Ryan Page is one of the most exciting of the young guns slinging a guitar (or sometimes an electric toothbrush or bedframe) these days. Whether it's marrying Italian horror soundtracks with faulty electronics and grindcore in Body Hammer or revitalizing power violence for the 21st Century in Robocop, Page is consistently several steps ahead of his peers. He's been so successful (musically if not necessarily financially) because his compositions are carefully considered. Grind and power violence are no lark for him, and he approaches his music as would any other serious composer. Even if his methods are...unconventional.

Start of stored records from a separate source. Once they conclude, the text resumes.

Lemma registered_HandleAll (auth : Auth S) basePath accountBasePath :
  registered auth basePath accountBasePath =
    (HandleAll (enabled_routes auth basePath accountBasePath) (Some []),
     if present (saml auth) then {[samlCallback basePath]} else ∅).
Proof.
  unfold registered. cbv zeta.
  rewrite (when_HandleAll (present (password auth)) _ (route_of basePath accountBasePath <$> password_rows)) by done.
  set (m1 := HandleAll _ (Some [])).
  change (registerSessionRoutes _ _) with (HandleAll (route_of basePath accountBasePath <$> session_rows) m1).
  rewrite (when_HandleAll (present (bearerSessions auth)) _ (route_of basePath accountBasePath <$> bearer_rows)) by done.
  rewrite (when_HandleAll (present (emailVerification auth)) _
    (route_of basePath accountBasePath <$> verification_rows ++
       (if String.eqb (emailVerificationDelivery auth) EmailVerification.DeliveryMethodOTP then otp_rows else link_rows)))
    by (intros mux; unfold registerEmailVerificationRoutes; by destruct (String.eqb _ _)).
  rewrite (when_HandleAll (present (passwordReset auth)) _ (route_of basePath accountBasePath <$> reset_rows)) by done.
  rewrite (when_HandleAll (present (totp auth)) _ (route_of basePath accountBasePath <$> totp_rows)) by done.
  rewrite (when_HandleAll (present (passkeys auth)) _ (route_of basePath accountBasePath <$> passkey_rows)) by done.
  rewrite (when_HandleAll (present (google auth)) _ (route_of basePath accountBasePath <$> google_rows)) by done.
  unfold m1. rewrite <- !HandleAll_app. set (l := _ ++ _).
  assert (Hsso : forall mux, when (present (oidc auth) || present (saml auth)) (registerSSORoutes auth basePath) (mux, ∅) =
    (HandleAll ((if present (oidc auth) then route_of basePath accountBasePath <$> oidc_rows else []) ++
                (if present (saml auth) then route_of basePath accountBasePath <$> saml_rows else [])) mux,
     if present (saml auth) then {[samlCallback basePath]} else ∅)).
  { intros mux. unfold registerSSORoutes. destruct (present (oidc auth)), (present (saml auth)); simpl;
      [|done|..]; by rewrite ?union_empty_r_L. }
  rewrite Hsso, <- HandleAll_app. f_equal. f_equal. unfold l, enabled_routes, enabled_rows.
  cbn [List.flat_map route_table fst snd has_feature]. rewrite !fmap_app, !fmap_if.
  destruct (present (emailVerification auth)), (String.eqb _ _); cbn [andb negb]; rewrite ?fmap_app, <- ?app_assoc;
    by rewrite ?app_nil_r.
Qed.
End Routes.

(** ** Patterns *)

(** A base path that the mux takes literally. *)
Definition plain_base (path : string) : bool :=
  clean_path path && negb (byte_occurs "{" path) && negb (byte_occurs "}" path).

Lemma path_segments_app p s : path_segments (p +:+ String "/" s) = path_segments p ++ Split s "/".
Proof.
  unfold path_segments. rewrite Split_app_sep. destruct (Split p "/") eqn:Hp; [|done].
  by apply split_from_nonempty in Hp.
Qed.

Lemma HasPrefix_app_l s t p : HasPrefix s p = true -> HasPrefix (s +:+ t) p = true.
Proof.
  revert s. induction p as [|a p IH]; intros [|b s]; simpl; try done; [by destruct t|].
  intros [-> Hp]%andb_true_iff. simpl. by apply IH.
Qed.

Lemma clean_path_app p s :
  clean_path p = true -> forallb (fun segment => negb (existsb (String.eqb segment) [""; "."; ".."])) (Split s "/") = true ->
  clean_path (p +:+ String "/" s) = true.
Proof.
  unfold clean_path. intros [Hp Hc]%andb_true_iff Hs. by rewrite HasPrefix_app_l, path_segments_app, forallb_app, Hc, Hs.
Qed.

Section Table.
Context (basePath accountBasePath : string).

Definition row_segments (r : row) : list string := Split (snd (row_key r)) "/".

(** What the table says of its own paths. *)
Definition sound_row (r : row) : bool :=
  let path := snd (row_key r) in
  forallb (fun segment => negb (existsb (String.eqb segment) [""; "."; ".."])) (row_segments r) &&
  negb (byte_occurs "{" path) && negb (byte_occurs "}" path) &&
  bool_decide (unescape_segment <$> row_segments r = row_segments r) &&
  existsb (String.eqb (fst (fst (row_key r)))) ["GET"; "POST"; "DELETE"].

Definition all_rows : list row := List.flat_map snd route_table.

Lemma all_rows_sound : forallb sound_row all_rows = true.
Proof. reflexivity. Qed.

Lemma all_rows_distinct : NoDup (row_key <$> all_rows).
Proof. apply (bool_decide_unpack _). vm_compute. exact I. Qed.

(** Two rows on one side with the same segments have the same path; two rows on
    different sides with one method end alike only when their paths are the same. *)
Definition apart (r q : row) : bool :=
  let '(m, side, path) := row_key r in
  let '(m', side', path') := row_key q in
  negb (String.eqb m m') ||
  if Bool.eqb side side' then negb (bool_decide (row_segments r = row_segments q)) || String.eqb path path'
  else bool_decide (row_segments r = row_segments q) ||
       negb (bool_decide (List.last (row_segments r) "" = List.last (row_segments q) "")).

Lemma all_rows_apart : forallb (fun r => forallb (apart r) all_rows) all_rows = true.
Proof. vm_compute. reflexivity. Qed.

Lemma in_all_rows {S} `{Passkey.WebAuthnLibrary} (auth : Auth S) : enabled_rows auth `sublist_of` all_rows.
Proof.
  unfold enabled_rows, all_rows. induction route_table as [|[f rows] l IH]; simpl; [done|].
  apply sublist_app; [|done]. destruct (has_feature auth f); [done|apply sublist_nil_l].
Qed.


Definition route_key (r : route endpoint) : string * list string := (rt_Method r, decoded_segments (rt_Path r)).

Definition row_base (r : row) : string := if snd (fst (row_key r)) then accountBasePath else basePath.

Lemma sound_in r : r ∈ all_rows -> sound_row r = true.
Proof. intros Hr%list_elem_of_In. exact (proj1 (forallb_forall _ _) all_rows_sound r Hr). Qed.

Lemma apart_in r q : r ∈ all_rows -> q ∈ all_rows -> apart r q = true.
Proof.
  intros Hr%list_elem_of_In Hq%list_elem_of_In.
  exact (proj1 (forallb_forall _ _) (proj1 (forallb_forall _ _) all_rows_apart r Hr) q Hq).
Qed.

Lemma route_key_of r : r ∈ all_rows ->
  route_key (route_of basePath accountBasePath r) =
    (fst (fst (row_key r)), decoded_segments (row_base r) ++ row_segments r).
Proof.
  intros Hr. pose proof (sound_in r Hr) as Hs. destruct r as [[[m account] path] e].
  unfold sound_row, row_segments, row_base, row_key in *. simpl in *. go_bool.
  unfold route_key, decoded_segments. cbn [rt_Method rt_Path route_of]. rewrite path_segments_app, fmap_app.
  by f_equal; f_equal.
Qed.

Hypothesis Hdifferent : decoded_segments basePath <> decoded_segments accountBasePath.

Lemma route_key_inj r q : r ∈ all_rows -> q ∈ all_rows ->
  route_key (route_of basePath accountBasePath r) = route_key (route_of basePath accountBasePath q) ->
  row_key r = row_key q.
Proof.
  intros Hr Hq. rewrite !route_key_of by done. intros [= Hm Hseg]. pose proof (apart_in r q Hr Hq) as Ha.
  destruct r as [[[m a] p] e], q as [[[m' a'] p'] e']. unfold apart, row_base, row_key in *. cbn [fst snd] in *.
  subst m'. rewrite String.eqb_refl in Ha. cbn [negb orb] in Ha.
  destruct (Bool.eqb_spec a a') as [<-|Hne].
  - apply app_inv_head in Hseg. rewrite bool_decide_eq_true_2 in Ha by done. simpl in Ha. by go_bool; subst.
  - exfalso. apply orb_true_iff in Ha as [Ha|Ha]; go_bool.
    + rewrite Ha in Hseg. apply app_inv_tail in Hseg. destruct a, a'; congruence.
    + apply Ha. apply (f_equal (fun l => List.last l "")) in Hseg.
      assert (Hl : forall (l k : list string), k <> [] -> List.last (l ++ k) "" = List.last k "").
      { intros l k Hk. induction l as [|x l IH]; [done|]. simpl. rewrite IH. destruct l; [by destruct k|done]. }
      rewrite !Hl in Hseg by apply split_from_nonempty. done.
Qed.
End Table.

(** ** Registration succeeds *)
Lemma conflicts_key (r q : route endpoint) : conflicts r q = true <-> route_key r = route_key q.
Proof.
  unfold conflicts, route_key. rewrite andb_true_iff, String.eqb_eq, bool_decide_eq_true. by split; [intros [-> ->]|intros [=]].
Qed.

Lemma HandleFunc_ok r (routes : list (route endpoint)) :
  valid_pattern r = true -> route_key r ∉ (route_key <$> routes) ->
  HandleFunc (rt_Method r) (rt_Path r) (rt_Handler r) (Some routes) = Some (routes ++ [r]).
Proof.
  intros Hv Hr. unfold HandleFunc. destruct r as [m p e]; cbn [rt_Method rt_Path rt_Handler].
  rewrite Hv. destruct (existsb _ _) eqn:He; [|done]. exfalso.
  apply existsb_exists in He as (q & Hq & Hc). apply conflicts_key in Hc.
  apply Hr. rewrite Hc. apply list_elem_of_fmap. exists q. split; [done|]. by apply list_elem_of_In.
Qed.

Lemma HandleAll_ok l (routes : list (route endpoint)) :
  Forall (fun r => valid_pattern r = true) l -> NoDup (route_key <$> routes ++ l) ->
  HandleAll l (Some routes) = Some (routes ++ l).
Proof.
  revert routes. induction l as [|r l IH]; intros routes Hv Hd; [by rewrite app_nil_r|].
  inversion Hv; subst. unfold HandleAll. cbn [foldl]. fold (HandleAll l).
  rewrite HandleFunc_ok; [|done|].
  - unfold HandleAll in IH. rewrite IH; rewrite <- ?app_assoc; done.
  - rewrite fmap_app in Hd. apply list.NoDup_app in Hd as (_ & Hd & _). intros Hin.
    apply (Hd _ Hin). by left.
Qed.

(** ** The mux is the table *)
Section Mux.
Context {S : Type} `{Passkey.WebAuthnLibrary} (auth : Auth S) (basePath accountBasePath : string).
Context (Hbase : plain_base basePath = true) (Haccount : plain_base accountBasePath = true).
Context (Hdifferent : decoded_segments basePath <> decoded_segments accountBasePath).

Abbreviation routes := (enabled_routes auth basePath accountBasePath).
Abbreviation at_base := (route_of basePath accountBasePath).

Lemma enabled_in r : r ∈ enabled_rows auth -> r ∈ all_rows.
Proof. intros Hr. eapply elem_of_sublist; [exact Hr|apply in_all_rows]. Qed.

Lemma enabled_distinct : NoDup (row_key <$> enabled_rows auth).
Proof. eapply sublist_NoDup; [apply all_rows_distinct|apply fmap_sublist, in_all_rows]. Qed.

Lemma enabled_keys : NoDup (route_key <$> routes).
Proof.
  unfold enabled_routes. rewrite <- list_fmap_compose.
  assert (Hk : forall l, (forall r, r ∈ l -> r ∈ all_rows) -> NoDup (row_key <$> l) -> NoDup (route_key ∘ at_base <$> l)).
  { induction l as [|r l IH]; intros Hin Hd; [constructor|]. rewrite fmap_cons in *. inversion Hd; subst.
    constructor; [|apply IH; [|done]; intros q Hq; apply Hin; by right].
    intros (q & Hq & Hql)%list_elem_of_fmap. apply H2. apply list_elem_of_fmap. exists q. split; [|done].
    eapply route_key_inj; [done|apply Hin; by left|apply Hin; by right|exact Hq]. }
  apply Hk; [apply enabled_in|apply enabled_distinct].
Qed.

Lemma enabled_valid : Forall (fun r => valid_pattern r = true) routes.
Proof.
  apply Forall_forall. intros q (r & -> & Hr)%list_elem_of_In%list_elem_of_fmap. apply enabled_in in Hr.
  pose proof (sound_in r Hr) as Hs. destruct r as [[[m account] path] e].
  unfold sound_row, row_segments, row_key, plain_base in *. simpl in *.
  apply andb_true_iff in Hs as [Hs _]. apply andb_true_iff in Hs as [Hs _]. apply andb_true_iff in Hs as [Hs Hp2].
  apply andb_true_iff in Hs as [Hs Hp1].
  apply andb_true_iff in Hbase as [Hb Hb2], Haccount as [Ha Ha2]. apply andb_true_iff in Hb as [Hb Hb1], Ha as [Ha Ha1].
  apply negb_true_iff in Hp1, Hp2, Hb1, Hb2, Ha1, Ha2.
  unfold valid_pattern. cbn [rt_Path]. rewrite !byte_occurs_app. simpl.
  destruct account; rewrite clean_path_app by done; by rewrite ?Hp1, ?Hp2, ?Ha1, ?Ha2, ?Hb1, ?Hb2.
Qed.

"I've been trying to think of an answer that's a bit more personal than 'I've always been into extremes and grindcore is the most extreme blah blah blah,' unfortunately I think that's ultimately pretty close to what I was thinking at the time. Drone and grind are the spaces where tempo, perceptually and conceptually, begins to fall apart. There's a quote from Stockhausen somewhere about the point at which rhythm ceases to be perceived as such. Essentially the idea is that if a rhythm is slow enough (the sun coming up everyday for example) it loses its rhythmic character and becomes something more systemic, similarly extremely fast rhythms essentially become tonal, or in the case of Body Hammer, a noise band. Anyway, at the time I was interested in the barriers for speed and the fastest possible music, and eventually I wanted to take things further, beyond what Agoraphobic Nosebleed was doing, which was my benchmark for grindcore at the time (and to a certain extent it still is). This was around age 15 or 16. I was playing in a hardcore/grind band, and becoming somewhat frustrated with the limitations of that.

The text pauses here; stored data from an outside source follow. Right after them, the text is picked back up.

(* ===== verification/SignInProps.v ===== *)
(** * The theorem on signing in with a password *)
From S2P Require Import Prelude GoText Base64 EmailAddress GoUrl GoHttp Config Replies Handler HandlerMethods SignInSpec SystemReference AccountSpec.
From S2P Require Password EmailPassword EmailPasswordSpec EmailVerification SessionToken AccessToken BearerSession Totp TotpSpec Passkey Token.

Section SignIn.
Context {S : Type} `{Env} `{GoTables} `{Password.PasswordHashes} `{AccessToken.JWT} `{Passkey.WebAuthnLibrary} `{NetIP}
  `{RequestDecoders} (handler : httpHandler S).
Context (wf : S -> Prop) (acct : S -> accounts) (fac : S -> TotpSpec.factors).
Context `{!SignInBackend handler wf acct fac}.

(** The request proves what the configuration asks for: the password of the
    user with its address, that this address is verified where that is
    required, and that no second factor is enabled. *)
Definition sign_in_allowed (request : Request) (s : S) (subject : string) : Prop :=
  exists input rest m email h v,
    json_Decode (r_Body request) = Some (input, rest) /\ password (auth handler) = Some m /\
    EmailPassword.normalizeAndValidateEmail m (cred_Email input) = Ok email /\ has_email subject email (acct s) /\
    hashes (acct s) !! subject = Some h /\
    EmailPassword.pw_Verify (EmailPassword.passwords m) (cred_Password input) h = Ok v /\ Password.Matches v = true /\
    (requireEmailVerification (auth handler) = true ->
       exists a, users (acct s) !! subject = Some a /\ acc_Verified a = true) /\
    (totp (auth handler) <> None -> TotpSpec.enabled (fac s) !! TrimSpace subject = None).

(** The answer names the user and the session, which is that user's. *)
Definition answers_session (rw : ResponseWriter reply) (subject : string) : Prop :=
  exists email details tokens,
    body rw = [JSON (reply_user (mkUserResponse (mkUserDetails subject email) (Some details) tokens))] /\
    details_SubjectID details = subject.

Lemma signed_in_users (m : EmailPassword.Manager S) input r s s' : EmailPasswordSpec.signed_in m input r s s' -> users s' = users s.
Proof.
  intros (email & h & v & _ & _ & _ & _ & _ & _ & _ & Hs). destruct (Password.NeedsRehash v); [|by subst].
  by destruct Hs as (h' & _ & ->).
Qed.

Lemma verified_user email subject s : accounts_inv s -> has_email subject email s -> verified email s ->
  exists a, users s !! subject = Some a /\ acc_Verified a = true.
Proof.
  intros Hinv Hhas (id & a & Ha & He & Hv). assert (id = subject) as -> by (eapply inv_unique; [done|by exists a|done]). eauto.
Qed.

"I guess the other element of the narrative is that I also developed an interest in noise; an interest that only grew when my bandmates protested ('that's stupid, you can't have a separate track just for feedback,' 'it needs to become a song eventually'). Interestingly, the sound I hoped to achieve with this band was a lot like how Robocop II ended up. So out of the frustrations of feeling limited by playing with other people, I started the recordings that became Jigoku.

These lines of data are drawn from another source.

Definition does {X} (c : command X) (k : keyspace) : X -> keyspace -> Prop :=
  match c in command Y return Y -> keyspace -> Prop with
  | HGet key field => fun r k' => k' = k /\
      answer k (fun v => hash_at k key !! field = Some v) (hash_at k key !! field = None) r
  | HExists key field => fun r k' => k' = k /\
      answer k (fun b => b = bool_decide (is_Some (hash_at k key !! field))) False r
  | HMGet key fields => fun r k' => k' = k /\
      answer k (fun values => values = (fun field =>
        match hash_at k key !! field with Some v => any_string v | None => any_nil end) <$> fields) False r
  | HSetNX key field value => fun r k' =>
      match r with
      | Ok true => hash_at k key !! field = None /\ k' = apply_write k (HSet key [(field, value)])
      | Ok false => is_Some (hash_at k key !! field) /\ k' = k
      | Err e => errors_Is e TxFailedErr = false /\ k' = k
      end
  | SMembers key => fun r k' => k' = k /\
      answer k (fun l => NoDup l /\ forall x, x ∈ l <-> x ∈ set_at k key) False r
  | SCard key => fun r k' => k' = k /\ answer k (fun n => n = size (set_at k key)) False r
  | Ping => fun r k' => k' = k /\ answer k (fun _ => True) False r
  | Send w => fun r k' =>
      match r with
      | Ok _ => k' = apply_write k w
      | Err e => errors_Is e TxFailedErr = false /\ k' = k
      end
  | TxPipelined ws => fun r k' =>
      match r with
      | Ok _ => k' = apply_writes ws k
      | Err e => errors_Is e TxFailedErr = false /\ k' = k
      end
  end.

(** The keys a command reads, and whether it writes nothing. *)
Definition read_key {X} (c : command X) : option string :=
  match c with
  | HGet key _ | HExists key _ | HMGet key _ | SMembers key | SCard key => Some key
  | _ => None
  end.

"Many of the songs on that album came from improvisations, using microphone feedback or prepared guitar. I was interested in using limited means (guitars, microphones, and drum machines, no synthesizers) to create a fairly broad sound. I wanted to remove myself from music as much as possible. I would detune my guitars to the point where they were no longer producing pitch, and use a wrench I found like a bow (and arrow, although sometimes in the musical sense as well) or create rhythms by hitting my pickups. On one track I used a giant reverb on the a recording I made of scraping on a bedframe."